Ненужные книги в девяностые свозили на дачу. В макулатуру уже не сдашь, выбрасывать жаль — не так просто было купить. Дома оставались любимые или красивые, как в жизни. Детей на лето свозили на ту же дачу, что и книги. Там мы и встретились с Антоном Семёновичем, когда я была подростком. И он стал для меня первым примером учителя, который берется за безнадежное дело, который признаёт свои сомнения и ошибки, который сохраняет веру в человека, что бы ни происходило. Это стало своеобразной планкой и для меня. Ну а вообще очень увлекательная история, если бы Дамблдор писал про Хогвартс от первого лица, могло бы выйти что-то такое, я думаю. А, и только спустя десять лет я узнала, что в тридцатые годы как раз на волне увлечения Макаренко моя родная прабабушка преподавала в колонии для малолетних преступников.

 

 

Ричард Фейнман

«Вы, конечно, шутите, мистер Фейнман!»

Фейнман — гений, лауреат Нобелевской премии и вот это вот всё. Харизматичный красавчик, да.

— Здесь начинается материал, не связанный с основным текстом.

(** * Job matching service: a shallow embedding of [jobMatchingService.js]

    The development follows the source file function by function:
    [calculateJobCategoryMatch], [calculateLocationMatch],
    [calculateRemoteMatch], [calculateSkillsMatch],
    [calculateExperienceMatch], [calculateJobTypeMatch], the aggregate
    [calculateJobMatchScore] and the batch operation [getMatchedJobs].

    Conventions of the embedding:
    - a JavaScript number is a [number]: an exact rational kept in
      lowest terms, an infinity or NaN.  The rounding of binary64
      arithmetic and the sign of zero are not modelled; the arithmetic
      of the skills score is given in binary64 as well
      ([skills_score_binary64]);
    - a JavaScript string is a [string] of bytes; [toLowerCase] folds the
      letters A-Z and leaves every other byte as it is;
    - a property that may be absent is an [option]; [None] is
      [undefined];
    - objects that the code mutates in place live in an explicit store:
      [calculateJobMatchScore_st] and [getMatchedJobs_st] re-state the
      two exported functions with allocation, reads and writes, and are
      related to the pure ones.

    Further parts of the code follow the matchers: [getMatchStatistics],
    the helpers [sortByJobRelevance] and [extractKeyRequirements] and
    the skill lists of [generatePersonalizedResumeForJob], and the
    [JobStore] of [jobScraperService.js], whose [getAllJobs] supplies
    the job collection. *)

From Stdlib Require Import String Ascii List ZArith QArith Qround Lia Lqa.
From Stdlib Require Import Sorting.Sorted.
From Stdlib Require PrimFloat Uint63.
From stdpp Require Import base option list strings pretty gmap.

Local Open Scope string_scope.
Local Open Scope Z_scope.
Local Open Scope list_scope.

(** ** JavaScript numbers *)

Inductive number : Type :=
  | Fin (q : Q)            (* a finite value *)
  | Inf (negative : bool)  (* +Infinity and -Infinity *)
  | NaN.

Definition of_Z (z : Z) : number := Fin (inject_Z z).
Definition of_nat (n : nat) : number := of_Z (Z.of_nat n).

Definition Qis_zero (q : Q) : bool := Qeq_bool q 0.
Definition Qis_neg (q : Q) : bool := negb (Qle_bool 0 q).

(** [a + b] *)
Definition num_add (a b : number) : number :=
  match a, b with
  | NaN, _ | _, NaN => NaN
  | Fin x, Fin y => Fin (Qred (x + y))
  | Fin _, Inf n | Inf n, Fin _ => Inf n
  | Inf n, Inf m => if Bool.eqb n m then Inf n else NaN
  end.

(** [a * b] *)
Definition num_mul (a b : number) : number :=
  match a, b with
  | NaN, _ | _, NaN => NaN
  | Fin x, Fin y => Fin (Qred (x * y))
  | Fin x, Inf n | Inf n, Fin x =>
      if Qis_zero x then NaN else Inf (xorb n (Qis_neg x))
  | Inf n, Inf m => Inf (xorb n m)
  end.

(** [a / b] *)
Definition num_div (a b : number) : number :=
  match a, b with
  | NaN, _ | _, NaN => NaN
  | Fin x, Fin y =>
      if Qis_zero y
      then (if Qis_zero x then NaN else Inf (Qis_neg x))
      else Fin (Qred (x / y))
  | Fin _, Inf _ => Fin 0
  | Inf n, Fin y => Inf (xorb n (Qis_neg y))
  | Inf _, Inf _ => NaN
  end.

Definition num_neg (a : number) : number :=
  match a with
  | Fin x => Fin (- x)
  | Inf n => Inf (negb n)
  | NaN => NaN
  end.

(** [a - b] *)
Definition num_sub (a b : number) : number := num_add a (num_neg b).

(** [a >= b]; every comparison with NaN is false. *)
Definition num_ge (a b : number) : bool :=
  match a, b with
  | NaN, _ | _, NaN => false
  | Fin x, Fin y => Qle_bool y x
  | Inf n, Inf m => implb n m
  | Inf n, Fin _ => negb n
  | Fin _, Inf m => m
  end.

(** [a > 0], as the sort uses the sign of its comparator; NaN counts
    as zero there. *)
Definition num_pos (a : number) : bool :=
  match a with
  | Fin x => negb (Qle_bool x 0)
  | Inf n => negb n
  | NaN => false
  end.

(** [Math.min(a, b)] *)
Definition Math_min (a b : number) : number :=
  match a, b with
  | NaN, _ | _, NaN => NaN
  | _, _ => if num_ge b a then a else b
  end.

(** [Math.round(a)]: the nearest integer, halves rounded up. *)
Definition Math_round (a : number) : number :=
  match a with
  | Fin x => of_Z (Qfloor (x + (1 # 2)))
  | _ => a
  end.

(** The order of numbers, for statements. *)
Definition num_le (a b : number) : Prop :=
  match a, b with
  | Fin x, Fin y => (x <= y)%Q
  | Inf n, Inf m => implb m n = true
  | Inf n, Fin _ => n = true
  | Fin _, Inf m => m = false
  | _, _ => False
  end.

(** ** JavaScript strings and arrays *)

(** A string value that may be [undefined]. *)
Definition value : Type := option string.
Definition undefined : value := None.

(** Truthiness of a string-or-undefined value: [undefined] and the
    empty string are falsy. *)
Definition truthy (v : value) : bool :=
  match v with
  | Some s => negb (String.eqb s "")
  | None => false
  end.

(** [`${v}`] *)
Definition to_str (v : value) : string := default "undefined" v.

Definition lower_ascii (c : ascii) : ascii :=
  let n := nat_of_ascii c in
  if (65 <=? n)%nat && (n <=? 90)%nat then ascii_of_nat (n + 32) else c.

(** [s.toLowerCase()] on ASCII text: the letters A-Z are folded, every
    other byte stays. *)
Fixpoint toLowerCase (s : string) : string :=
  match s with
  | EmptyString => EmptyString
  | String c s' => String (lower_ascii c) (toLowerCase s')
  end.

Я не очень понимаю его теорию, зато очень хорошо помню ощущение от чтения книги: «Неужели так можно и я тоже имею на это право?» Неужели можно учиться дурацким и сложным, и вообще «не по теме» вещам из чистого любопытства, ради удовольствия? Неужели быть профессионалом — не значит быть скучным или быть снобом? Неужели мое желание задавать вопросы «почему?» или «как это работает?» по любому поводу не легкомыслие и патология, а характеристика человека, который мне самой очень бы понравился? Если ваше детство было отравлено фразой «если уж заниматься, то заниматься серьезно» — читайте Фейнмана немедленно.

Мария Беркович

«Нестрашный мир»

Если в путешествиях я покупаю книжки местных авторов о своих городах/странах/культуре, то в российских книжных последние лет пять выискиваю книжки про «особых» детей. Как правило, они стоят в разделе «Педагогика». Самый большой такой раздел, естественно, в Доме педагогической книги на углу Камергерского и Большой Дмитровки. Там был выловлен Ямбург, нормальное издание Соловейчика и первая «особая» книжка, которая остается лучшей до сих пор — «Нестрашный мир». Мария Беркович — педагог-дефектолог. Книга — ее дневник, ее заметки. Когда у человека есть дар слова, но не слово является его основной и любимой работой, у него не остается времени и желания на позу, на создание имиджа. И слова попадают прямо в сердце. Из «Нестрашного мира», кстати, я узнала об Антоне, который потом стал героем фильма Любови Аркус «Антон тут рядом». Еще мне очень нравятся Машины стихи. Кажется, это одна из трех-четырех книг, из которых у меня торчат закладки.

 

 

Николай Кун

«Легенды и мифы Древней Греции»

Одна из тех книг, которые появились настолько рано, что я не помню себя без нее. Кто чей брат, кто из богов на чьей стороне, в кого превратился Зевс на этот раз, чтобы соблазнить земную женщину, — всё это было бесконечным сериалом про красивых и всемогущих существ, объясняющим еще и устройство мира. Метафорически, конечно же, но набор эмоций за тысячи лет ничуть не изменился. Недавно обнаружила еще один полезный эффект знания мифов — в Мюнхене пошли в пинакотеку, где старые мастера, и я своему другу рассказывала, о чём собственно речь. Хватило на целый этаж: вот Аполлон догоняет Дафну, а она просит защиты и превращается в лавр; вот Гера насылает на Геракла безумие, и он убивает собственных детей. Правда, почему святого Себастьяна пронзили стрелами, я читаю и забываю уже который раз, но это другой источник.